Crítica – Tron: Ares
Sinopse (imdb): Um altamente sofisticado programa, Ares, é enviado do mundo digital para o mundo real em uma missão perigosa.
O primeiro Tron, de 1982, foi um grande marco nos efeitos especiais. Revisto hoje, o filme é meio besta, e os efeitos parecem vergonhosos, mas, na época, explodiu cabeças: era um filme que se passava parcialmente dentro de um computador!
(Heu nasci em 1971. Vi Tron no cinema, na época do lançamento, e achei aquilo o máximo. Mas… revi semana passada, antes de ver o novo, e constatei que os efeitos estão realmente vencidos. É tudo meio monocromático, às vezes parece até animação em rotoscopia. E os gráficos só com linhas, objetos sem volume 3D, são muito toscos.)
Foi um marco, mas até onde sei, nunca teve um grande fandom. Muita gente respeita, mas pouca gente é fã. Tanto que a continuação só veio 28 anos depois, em 2010. E Tron: Legacy é um filme tão esquecível que só me lembro da trilha sonora do Daft Punk e do efeito de rejuvenescimento digital no Jeff Bridges, que na época era novidade, mas hoje em dia já “perdeu a validade”
Mais quinze anos, e chega ao circuito o terceiro filme. Ninguém pediu, ninguém se importa, mas está em cartaz
(Antes, uma piadinha ruim sobre o nome. “Tron Três” parece trava línguas, “um tigre, dois tigres, Tron três tigres”. E “Tron Ares” soa bem parecido com o ex jogador do Fluminense, “Jhon Arias”. Quando ouço alguém falando “Tron Ares” muitas vezes me confundo.)
Dirigido por Joachim Rønning, Tron: Ares volta ao universo criado no primeiro filme, mas com uma novidade: agora os programas podem sair do computador e interagir com humanos no mundo real.

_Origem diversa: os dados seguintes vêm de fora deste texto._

Lemma ending_run duration acts l l' :
  ending l → run_actions (exec duration) l acts = Some l' →
  ending l' ∧ (intakes l' ≤ intakes l)%nat ∧ (handshakes l' ≤ handshakes l)%nat
  ∧ (length (List.filter own acts) + rank (phase l) ≤ rank (phase l'))%nat.
Proof.
  revert l. induction acts as [|a acts IH]; intros l He Hr; [injection Hr as <-; simpl; split_and!; [done|lia..]|].
  cbn [run_actions] in Hr. destruct (exec duration l a) as [l1| |] eqn:E; try done.
  destruct (ending_step _ _ _ _ He E) as (He1 & Hi & Hh & Hk). destruct (IH l1 He1 Hr) as (? & ? & ? & ?).
  cbn [List.filter]. destruct (own a); simpl in *; split_and!; try done; lia.
Qed.

(** What it may wait for: the end of a graceful drain, while work is left and its time has not
    passed; the end of the flush. *)
Definition may_wait (l : Loop) : Prop :=
  phase l = Draining ∧ shutdown l ≠ Some Fast ∧ quiesced l = false ∧ now l < wait_until l
  ∨ phase l = Flushing ∧ now l < wait_until l.

Lemma waiting_may l : waiting l = true → may_wait l.
Proof.
  unfold waiting, may_wait. intros Hw. destruct (phase l); try done.
  - left. apply andb_prop in Hw as [[Hf Hq]%andb_prop Hn%Z.ltb_lt].
    apply negb_true_iff in Hf, Hq. apply bool_decide_eq_false in Hf. done.
  - right. split; [done|]. by apply Z.ltb_lt.
Qed.

(** Unless it waits, it has an own step. *)
Lemma ending_enabled duration l :
  loop_inv l → ending l → returned l = false → (∃ l', exec duration l (own_step l) = Steps l') ∨ may_wait l.
Proof.
  intros Hi He Hr. destruct (waiting l) eqn:Hw; [right; by apply waiting_may|left]. pose proof (li_started _ Hi) as Hst. unfold exec, own_step, finish_step, returned, ending in *. rewrite Hw.
  destruct (phase l) eqn:Hp; simpl in Hst; try done; eauto.
  - unfold accept_step. destruct (fatal l) eqn:Hf; [eauto|]. destruct (shutdown l); [eauto|]. destruct He; congruence.
  - destruct (shutdown l); [eauto|]. by destruct Hst; [lia|].
  - cbv zeta. destruct (waits _ _); eauto.
Qed.

Lemma rank_bound p : (rank p ≤ 9)%nat.
Proof. destruct p; simpl; lia. Qed.

(** *** How long it takes *)

(** Runs up to the loop's return in which time passes only while the loop has no step of its
    own, and not beyond the time it waits for. *)
Definition prompt_exec (duration : Durations) (l : Loop) (a : Action) : next Loop :=
  match a, exec duration l (own_step l) with
  | Elapse t, Disabled => if negb (returned l) && (t <=? wait_until l) then exec duration l a else Disabled
  | Elapse _, _ => Disabled
  | _, _ => exec duration l a
  end.

(** The time that is left to wait, at most. *)
Definition drain_left (duration : Durations) (l : Loop) : Z :=
  if bool_decide (shutdown l = Some Fast) then 0
  else match phase l with
       | Accepting | Sealing | ClosingProbe | DroppingListeners | AbortingHandshakes => graceful_shutdown_duration duration
       | Draining => Z.max 0 (wait_until l - now l)
       | _ => 0
       end.
Definition flush_left (duration : Durations) (l : Loop) : Z :=
  match phase l with
  | Flushing => Z.max 0 (wait_until l - now l)
  | Returned _ => 0
  | _ => quic_close_flush_duration duration
  end.

Section Waits.
Context (duration : Durations).
Hypothesis graceful_nonneg : 0 <= graceful_shutdown_duration duration.
Hypothesis flush_nonneg : 0 <= quic_close_flush_duration duration.

Lemma waits_left_nonneg l : 0 <= drain_left duration l ∧ 0 <= flush_left duration l.
Proof. unfold drain_left, flush_left. split; [case_bool_decide|]; destruct (phase l); lia. Qed.

Lemma prompt_step l a l' :
  loop_inv l → ending l → prompt_exec duration l a = Steps l' →
  now l' + drain_left duration l' + flush_left duration l' <= now l + drain_left duration l + flush_left duration l.
Proof.
  intros Hi He E. pose proof (waits_left_nonneg l) as [Hd Hf]. unfold prompt_exec in E.
  destruct a as [v t| | |[]| | | |t]. 1-8: unfold exec in E.
  - destruct (phase l) eqn:Hp; try done. unfold accept_step in E. destruct (fatal l) eqn:Hfl.
    { injection E as <-. unfold drain_left, flush_left in *. simpl. rewrite Hp in *. lia. }
    destruct (shutdown l) as [m|] eqn:Hs; [|by destruct He; congruence]. injection E as <-.
    unfold drain_left, flush_left. simpl. rewrite Hp. lia.
  - unfold finish_step in E. cbv zeta in E. unfold drain_left, flush_left in *. loop_cases E; simpl;
      repeat match goal with H : phase _ = _ |- _ => rewrite H in * end; repeat case_bool_decide; first [lia|congruence].
  - destruct (phase l) eqn:Hp; try done. injection E as <-. unfold drain_left, flush_left. simpl. rewrite Hp. lia.
  - injection E as <-. unfold drain_left, flush_left in *. simpl.
    destruct (shutdown l) as [[]|]; simpl; repeat case_bool_decide; try done; lia.
  - injection E as <-. unfold drain_left, flush_left in *. simpl in *. repeat case_bool_decide; try done; lia.
  - by injection E as <-.
  - destruct (handshakes l); [done|]. by injection E as <-.
  - destruct (intakes l); [done|]. by injection E as <-.
  - destruct (returned l) eqn:Hr.
    { by destruct (exec duration l (own_step l)). }
    destruct (ending_enabled duration l Hi He Hr) as [[l1 E1]|Hw]; [by rewrite E1 in E|].
    destruct (exec duration l (own_step l)); [done| |done]. cbn [negb andb] in E. destruct (Z.leb_spec t (wait_until l)); [|done].
    cbn [exec] in E. destruct (Z.leb_spec (now l) t); [|done]. injection E as <-. unfold drain_left, flush_left in *. simpl.
    destruct Hw as [(Hp & Hs & _)|(Hp & _)]; rewrite Hp in *; repeat case_bool_decide; try done; lia.
Qed.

Mas, mais uma vez, o resultado não empolga. Tron: Ares é um filme bonito, com efeitos especiais excelentes, uma boa trilha sonora, mas só isso. Será esquecido, assim como Tron: Legacy.
Bem, reconheço que algumas sequências são boas. Sabe aquelas motos que fazem uma “parede” por onde passam, criando um labirinto em um jogo? A gente vê uma cena com essas motos numa rua no mundo real. Ok, aquilo não faz sentido se a gente parar pra pensar, aquelas paredes de energia iam causar danos generalizados, gente ia morrer – mas a cena ficou bonita. Também gostei de uma cena que mostra um sistema sendo invadido e o antivírus reagindo, e vemos isso como se fossem guerreiros. Boa sacada.
E tem uma sequência pra afagar a memória de quem lembra do primeiro filme, uma sequência emulando o cenário e os efeitos “velhos”. Foi legal rever aqueles cenários, mas tenho um mimimi. Aparece o Jeff Bridges, cujo personagem ficou lá. Mas, caramba, é um ambiente digital, por que ele está velho? Seria mais legal vê-lo exatamente igual ao visual que ele tinha em 1982. Certamente hoje ia ficar melhor que o Jeff Bridges rejuvenescido digitalmente que a gente viu quinze anos atrás.
(Aproveito pra outro mimimi: o filme se chama Tron, mas o personagem Tron não aparece. Nada a ver!)
Comentários sobre a trilha sonora. O primeiro filme traz trilha da Wendy Carlos (pioneira do uso de sintetizadores na música clássica, autora das trilhas de Laranja Mecânica (quando ainda assinava Walter Carlos) e O Iluminado); o segundo tem a trilha assinada pelo grupo Daft Punk – ambas as trilhas são excelentes. Agora a trilha ficou a cargo da banda Nine Inch Nails, e também é um dos pontos altos do filme. Mas… Reconheço que o trabalho do Nine Inch Nails foi muito bom, mas não tem nenhum tema marcante, e o segundo filme tinha. Se heu for assistir um show, vou preferir Nine Inch Nails do que Daft Punk, mas preciso reconhecer que o Daft Punk fez um trabalho melhor.
No elenco, Jared Leto faz aquele clichê da IA que começa a questionar seu criador – mas ele mais uma vez não convence. Evan Peters se sai melhor dentro de outro clichê, o CEO rico que se acha dono do mundo. Greta Lee está apenas ok, e Gillian Anderson está desperdiçada (assim como Jeff Bridges).
Rola uma cena pós créditos com um gancho pra mais um Tron. Claro que vou ver se fizerem. Mas não faço questão.